* _PROBLEM TO SOLVE_: In the entries that follow, the lines from the one with "wp i (try_install extra self) Q E c." through the one with "apply wp_bind, (wp_record_image_put" are the ones to write out, exactly and with both ends included. Nothing else should appear.

Records from a data source:
○ ○ ○ ○ ○
Lemma installed_core self extra c e data : writer_ok self c ->
  core (installed_self (with_core (recorded e data (core self)) self))
  = with_image (mkWalImage (img_snapshot (next_image self extra))
      (drop (Z.to_nat (fold_skip self)) (img_entries (image (core self)))))
      (recorded e data (core self)).
Proof.
  intros Hok. pose proof (fold_skip_range self c Hok) as Hr. destruct Hok as [Hw Ha].
  destruct (core_ok_wf _ _ _ _ (wo_core _ _ _ _ Hw)) as [Hwf _].
  pose proof (next_lsn_wf _ Hwf) as [Hn Hnm]. pose proof (first_lsn_wf _ Hwf) as [_ Hf].
  unfold installed_self, next_image, view, view_snapshot, fold_ref, fold_skip, fold_applies in *.
  cbn [compaction with_core core recorded image img_snapshot].
  destruct (compaction self) as [|t|f| | |m]; cbn [with_core core];
    try (unfold with_image, recorded; cbn; destruct (core self) as [o ca s [sn es] et l d]; reflexivity).
  rewrite (wrap64_small (f_lsn f - _)) by (apply applies_bounds in Ha; zlia).
  replace (f_lsn f - first_lsn (image (core self)) + 1)
    with (f_lsn f + 1 - first_lsn (image (core self))) by lia.
  destruct (img_snapshot (image (core self))) as [old|]; [|done].
  case_bool_decide; [done|]. by rewrite queue_obsolete_core.
Qed.

Lemma installed_rest self e data : 
  compaction (installed_self (with_core (recorded e data (core self)) self))
  = match compaction self with Ready _ => Installed | cm => cm end.
Proof.
  unfold installed_self. cbn [compaction with_core].
  destruct (compaction self) as [|t|f| | |m] eqn:Ecm; try exact Ecm.
  destruct (img_snapshot _) as [old|]; [|done]. case_bool_decide; [done|]. by rewrite queue_obsolete_compaction.
Qed.

(** The snapshot a fold replaces is dead once the fold is in the log. *)
Lemma replaced_dead self f old c c' extra : writer_ok self c -> compaction self = Ready f ->
  img_snapshot (image (core self)) = Some old -> cur P c'.2 = Some (next_image self extra) ->
  sr_key old <> f_key f -> dead P (sr_key old) c'.2.
Proof.
  intros [Hw Ha] Ecm Eold Hcur Hne. pose proof (wo_core _ _ _ _ Hw) as Hc.
  destruct (core_ok_wf _ _ _ _ Hc) as [Hwf _]. pose proof (first_lsn_wf _ Hwf) as [Hf _].
  destruct (wo_etag _ _ _ _ Hw) as [e He]. pose proof (co_seen _ _ _ _ Hc) as Hs. rewrite He in Hs.
  destruct Hs as (_ & _ & _ & _ & Hsn). destruct (Hsn old Eold) as (Hk & _).
  exists (sr_lsn old), (mkSnapshotRef (f_key f) (f_lsn f)). split_and!; [done| | |done].
  - unfold snap_ref. rewrite Hcur. cbn. unfold view_snapshot, fold_ref. by rewrite Ecm.
  - unfold fold_applies in Ha. rewrite Ecm in Ha. apply applies_bounds in Ha.
    rewrite Eold in Hf. cbn in *. lia.
Qed.

Lemma installed_garbage self e data c' : writer_pre self c' ->
  (forall f old, compaction self = Ready f -> img_snapshot (image (core self)) = Some old ->
     sr_key old <> f_key f -> dead P (sr_key old) c'.2) ->
  garbage_ok P (installed_self (with_core (recorded e data (core self)) self)) c'.
Proof.
  intros Hw Hdead. destruct (wo_garbage _ _ _ _ Hw) as [Hg1 Hg2 Hg3].
  unfold installed_self. cbn [compaction with_core core recorded image].
  destruct (compaction self) as [|t|f| | |m] eqn:Ecm; try by split. cbn zeta.
  destruct (img_snapshot (image (core self))) as [old|] eqn:Eold; [|by split].
  destruct (decide (sr_key old = f_key f)) as [Hk|Hk].
  { rewrite bool_decide_eq_true_2 by done. by split. }
  rewrite bool_decide_eq_false_2 by done. specialize (Hdead f old eq_refl eq_refl Hk).
  assert (writer_pre (mkWalTier (core self) Idle (garbage self) 0 None) c') as Hpre
    by (destruct Hw; by split).
  pose proof (queue_obsolete_pre P ns _ _ _ Hdead Hpre) as [_ _ _ [Hq1 Hq2 Hq3]].
  unfold queue_obsolete in Hq1, Hq2, Hq3 |- *. cbn [garbage core with_core with_compaction opts with_image recorded] in *.
  case_bool_decide; [by split|]. destruct (_ =? _); by split.
Qed.

Lemma pushed_ok i self extra c c' e data : writer_ok self c -> commits_now P ns i c c' (image (core self)) extra ->
  cur P c'.2 = Some (next_image self extra) -> seen (next_image self extra) e c' ->
  let self' := pushed (next_lsn (image (core self))) extra
    (installed_self (with_core (recorded e data (core self)) self)) in
  writer_ok self' c' /\ next_lsn (image (core self')) = next_lsn (image (core self)) + zlen extra.
Proof.
  intros Hok (Hi & Hg & Hm & g & _ & Hglen & Hc') Hcur Hseen.
  pose proof (writer_ok_mono _ _ _ _ _ Hi Hg Hok) as Hok'.
  pose proof (fold_skip_range self c Hok) as Hskip.
  pose proof Hok' as [Hw Ha]. pose proof (wo_core _ _ _ _ Hw) as Hc.
  destruct (core_ok_wf _ _ _ _ Hc) as [Hwf Hwin].
  pose proof (next_lsn_wf _ Hwf) as [Hn Hnm]. pose proof (first_lsn_wf _ Hwf) as [_ Hf].
  pose proof Hseen as (_ & Hwf' & Hwin' & _). pose proof (window_bounds _ _ Hwf' Hwin') as Hb'.
  pose proof (next_lsn_wf _ Hwf') as [_ Hnm'].
  set (self1 := with_core (recorded e data (core self)) self).
  assert (entries c'.1 = entries g ++ extra) as Hent by by rewrite Hc', entries_app, entries_batch_of.
  assert (next_lsn (next_image self extra) = next_lsn (image (core self)) + zlen extra) as Hnext.
  { pose proof (inv_log_next _ _ _ Hi) as Hl. unfold log_next in Hl. rewrite Hcur in Hl. cbn in Hl.
    rewrite Hl, Hent, zlen_app. lia. }
  cbn zeta. unfold pushed. rewrite push_applied_spec by lia.
  unfold self1. rewrite (installed_core self extra c) by done.
  cbn [with_image recorded opts cache state image etag image_len cache_dirty img_snapshot img_entries].
  change (mkWalImage (img_snapshot (next_image self extra))
    (drop (Z.to_nat (fold_skip self)) (img_entries (image (core self))) ++ extra)) with (next_image self extra).
  split; [split; [split|]|].
  - split; cbn [with_core core opts cache state image etag]; [apply Hc|apply Hc| |done].
    unfold at_image. rewrite Z.add_0_r, Hnext, Hent, <- Hglen, <- zlen_app.
    unfold zlen at 2. rewrite Nat2Z.id, firstn_all, replay_app.
    apply replay_from_Proper; [|done|done].
    pose proof (co_state _ _ _ _ Hc) as Hst. unfold at_image in Hst.
    by rewrite Hent, <- Hglen, take_zlen_app in Hst.
  - by eexists.
  - cbn [with_core compaction core image]. rewrite installed_rest.
    pose proof (wo_compaction _ _ _ _ Hw) as Hcm. pose proof (zlen_nonneg extra).
    destruct (compaction self) as [|t|f| | |m]; try done.
    destruct Hcm as (j & l & Hj & Hl & Hlt). exists j, l. split_and!; [done..|]. lia.
  - assert (garbage_ok P (installed_self self1) c') as Hgo.
    { apply installed_garbage; [done|]. intros. by eapply replaced_dead. }
    destruct Hgo as [Hd Hnd Hbd]. split; [done|done|]. cbn [garbage with_core core opts].
    unfold self1 in Hbd. by rewrite (installed_core self extra c) in Hbd by done.
  - unfold fold_applies. cbn [with_core compaction]. rewrite installed_rest.
    by destruct (compaction self).
  - exact Hnext.
Qed.

(** ** The attempt *)

(** What [try_install] guarantees, whatever it returns. *)
Definition install_ok (i : nat) self extra (c : cfg) (r : WalTier * Result bool InstallError) c' : Prop :=
  let im := image (core self) in
  compaction_running r.1 = compaction_running self /\
  match r.2 with
  | Ok true => commits P ns i c c' im extra /\ writer_ok (pushed (next_lsn im) extra r.1) c'
      /\ next_lsn (image (core (pushed (next_lsn im) extra r.1))) = next_lsn im + zlen extra
      /\ opts (core r.1) = opts (core self) /\ has_pending_fold r.1 = false
  | Ok false => rely i c c' /\ writer_ok r.1 c' /\ opts (core r.1) = opts (core self)
  | Err e => writer_ok r.1 c' /\ benign (ie_source e) /\ opts (core r.1) = opts (core self)
      /\ (rely i c c' \/ (ie_outcome e = Unknown /\ commits P ns i c c' im extra))
  end.


(** The handle with a [Core] that has been refreshed. *)
Lemma with_core_pre c c' co self : inv c' -> grows c c' -> writer_pre self c -> core_ok co c' ->
  opts co = opts (core self) /\ next_lsn (image (core self)) <= next_lsn (image co) ->
  is_Some (etag co) -> writer_pre (with_core co self) c'.
Proof.
  intros Hi Hg Hw Hco [Hopts Hmono] Het.
  pose proof (writer_pre_mono _ _ _ _ _ Hi Hg Hw) as [_ _ Hcm [Hd Hnd Hb]].
  split; cbn [with_core core compaction]; [done|done| |].
  - destruct (compaction self); try done.
    + destruct Hcm as (j & l & Hj & Hl & Hlt). exists j, l. split_and!; [done..|lia].
    + destruct Hcm as [Hf Hlt]. split; [done|lia].
  - split; [done|done|]. cbn [with_core core garbage]. by rewrite Hopts.
Qed.

(** A lost compare-and-swap, before [c1]: refresh and drop what is superseded. *)
Lemma wp_lost_install i self extra (Q : WalTier * Result bool InstallError -> cfg -> Prop) E c c1 :
  writer_ok self c -> rely i c c1 -> (forall r c', install_ok i self extra c r c' -> Q r c') ->
  wp i (lost_install self) Q E c1.
Proof.
  intros Hok Hres HQ. pose proof Hok as [Hw Ha]. pose proof (wo_core _ _ _ _ Hw) as Hc.
  destruct (wo_etag _ _ _ _ Hw) as [e He].
  pose proof Hres as (Hi1 & Hg1 & _). unfold lost_install. apply wp_bind, (wp_Core_refresh P ns); [done| |].
  { by eapply core_ok_mono. }
  intros [co res] c2 Hr2 (Hco & Hopts & Hca & Het & Hmono & Hrest). cbn [fst snd] in *.
  pose proof (rely_trans _ _ _ _ _ _ Hres Hr2) as Hr. pose proof Hr as (Hi2 & Hg2 & _).
  assert (writer_pre (with_core co self) c2) as Hw2.
  { apply (with_core_pre c); [done|done|done|done|done|]. rewrite He in Het. by apply Het. }
  destruct res as [u|err].
  - destruct Hrest as (_ & _ & Hdead). apply wp_bind, (wp_discard_superseded_fold P ns); [done..|].
    intros s3 c3 Hr3 Hok3 Hcore3 Hrun3. pose proof Hr3 as (Hi3 & Hg3 & _). apply HQ.
    split; [|split_and!]; cbn [fst snd].
    + destruct (r_superseded u) as [sr|]; cbn [queue_superseded]; [|done].
      unfold compaction_running. by rewrite queue_obsolete_compaction.
    + by eapply rely_trans.
    + apply queue_superseded_ok; [|done]. intros sr Hsr. by eapply dead_mono, Hdead.
    + destruct (r_superseded u) as [sr|]; cbn [queue_superseded]; rewrite ?queue_obsolete_core, Hcore3; done.
  - destruct Hrest as [Hb' ->]. apply HQ. split; [done|split_and!]; cbn [fst snd]; [|done|done|by left].
    split; [done|]. exact Ha.
Qed.

Lemma wp_try_install i self extra (Q : WalTier * Result bool InstallError -> cfg -> Prop) E c :
  inv c -> writer_ok self c -> Forall entry_ok extra ->
  (forall r c', install_ok i self extra c r c' -> Q r c') ->
  wp i (try_install extra self) Q E c.
Proof.
  intros Hinv Hok Hex HQ. unfold try_install. rewrite (candidate_spec self extra c) by done.
  pose proof (fold_skip_range self c Hok) as Hskip. pose proof Hok as [Hw Ha].
  pose proof (wo_core _ _ _ _ Hw) as Hc.
  destruct (encode_view _ _ _ _ _) as [data|e] eqn:Eenc.
  2: { apply candidate_error in Eenc. apply HQ. split; [done|]. split_and!; [done|done|done|left; by apply rely_refl]. }
  apply encode_view_ok in Eenc as (_ & Hfits & ->); [|lia|by eapply opts_ok_limits, co_opts].
  destruct (wo_etag _ _ _ _ Hw) as [e He]. rewrite He.
  pose proof (co_seen _ _ _ _ Hc) as Hseen. rewrite He in Hseen.
  rewrite (opts_ok_wal_key P) by apply Hc.
  change (emit _ _) with (emitted (next_image self extra)).
  apply wp_bind, (wp_commit P ns i e (image (core self)) (next_image self extra) extra); [by apply next_image_proposal|].
  intros r c1 Hres. destruct r as [[e'|]|err].
  - destruct Hres as (Hcom & Hcur & Hs'). pose proof Hcom as (Hi1 & Hg1 & _).
    apply wp_bind, (wp_record_image_put P ns); [done|apply Hc|apply Hs'|]. intros c2 Hr2.
    apply wp_bind, wp_install_pending_fold; [by apply Hr2|]. intros c3 Hr3.
    pose proof (rely_trans _ _ _ _ _ _ Hr2 Hr3) as Hr. apply HQ.
    pose proof (installed_core self extra c e' (emitted (next_image self extra)) Hok) as Hic.
    split; [|split_and!]; cbn [fst snd].
    + unfold compaction_running. rewrite installed_rest. by destruct (compaction self).
    + by eapply commits_later.
    + pose proof Hr as (Hi3 & Hg3 & _). eapply writer_ok_mono; [done|done|]. by eapply pushed_ok.
    + by eapply pushed_ok.
    + by rewrite Hic.
    + unfold has_pending_fold. rewrite installed_rest. by destruct (compaction self).
  - by apply (wp_lost_install i self extra _ _ c).
  - apply HQ. split; [done|split_and!]; cbn [fst snd ie_source ie_outcome]; [|done|done|].
    + destruct Hres as [(Hi1 & Hg1 & _)|(_ & Hi1 & Hg1 & _)]; by eapply writer_ok_mono.
    + destruct Hres as [Hr|[Ho Hcom]]; [by left|by right].
Qed.

End install_props.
○ ○ ○ ○ ○
* _EXPECTED ANSWER_:
  wp i (try_install extra self) Q E c.
Proof.
  intros Hinv Hok Hex HQ. unfold try_install. rewrite (candidate_spec self extra c) by done.
  pose proof (fold_skip_range self c Hok) as Hskip. pose proof Hok as [Hw Ha].
  pose proof (wo_core _ _ _ _ Hw) as Hc.
  destruct (encode_view _ _ _ _ _) as [data|e] eqn:Eenc.
  2: { apply candidate_error in Eenc. apply HQ. split; [done|]. split_and!; [done|done|done|left; by apply rely_refl]. }
  apply encode_view_ok in Eenc as (_ & Hfits & ->); [|lia|by eapply opts_ok_limits, co_opts].
  destruct (wo_etag _ _ _ _ Hw) as [e He]. rewrite He.
  pose proof (co_seen _ _ _ _ Hc) as Hseen. rewrite He in Hseen.
  rewrite (opts_ok_wal_key P) by apply Hc.
  change (emit _ _) with (emitted (next_image self extra)).
  apply wp_bind, (wp_commit P ns i e (image (core self)) (next_image self extra) extra); [by apply next_image_proposal|].
  intros r c1 Hres. destruct r as [[e'|]|err].
  - destruct Hres as (Hcom & Hcur & Hs'). pose proof Hcom as (Hi1 & Hg1 & _).
    apply wp_bind, (wp_record_image_put P ns); [done|apply Hc|apply Hs'|]. intros c2 Hr2.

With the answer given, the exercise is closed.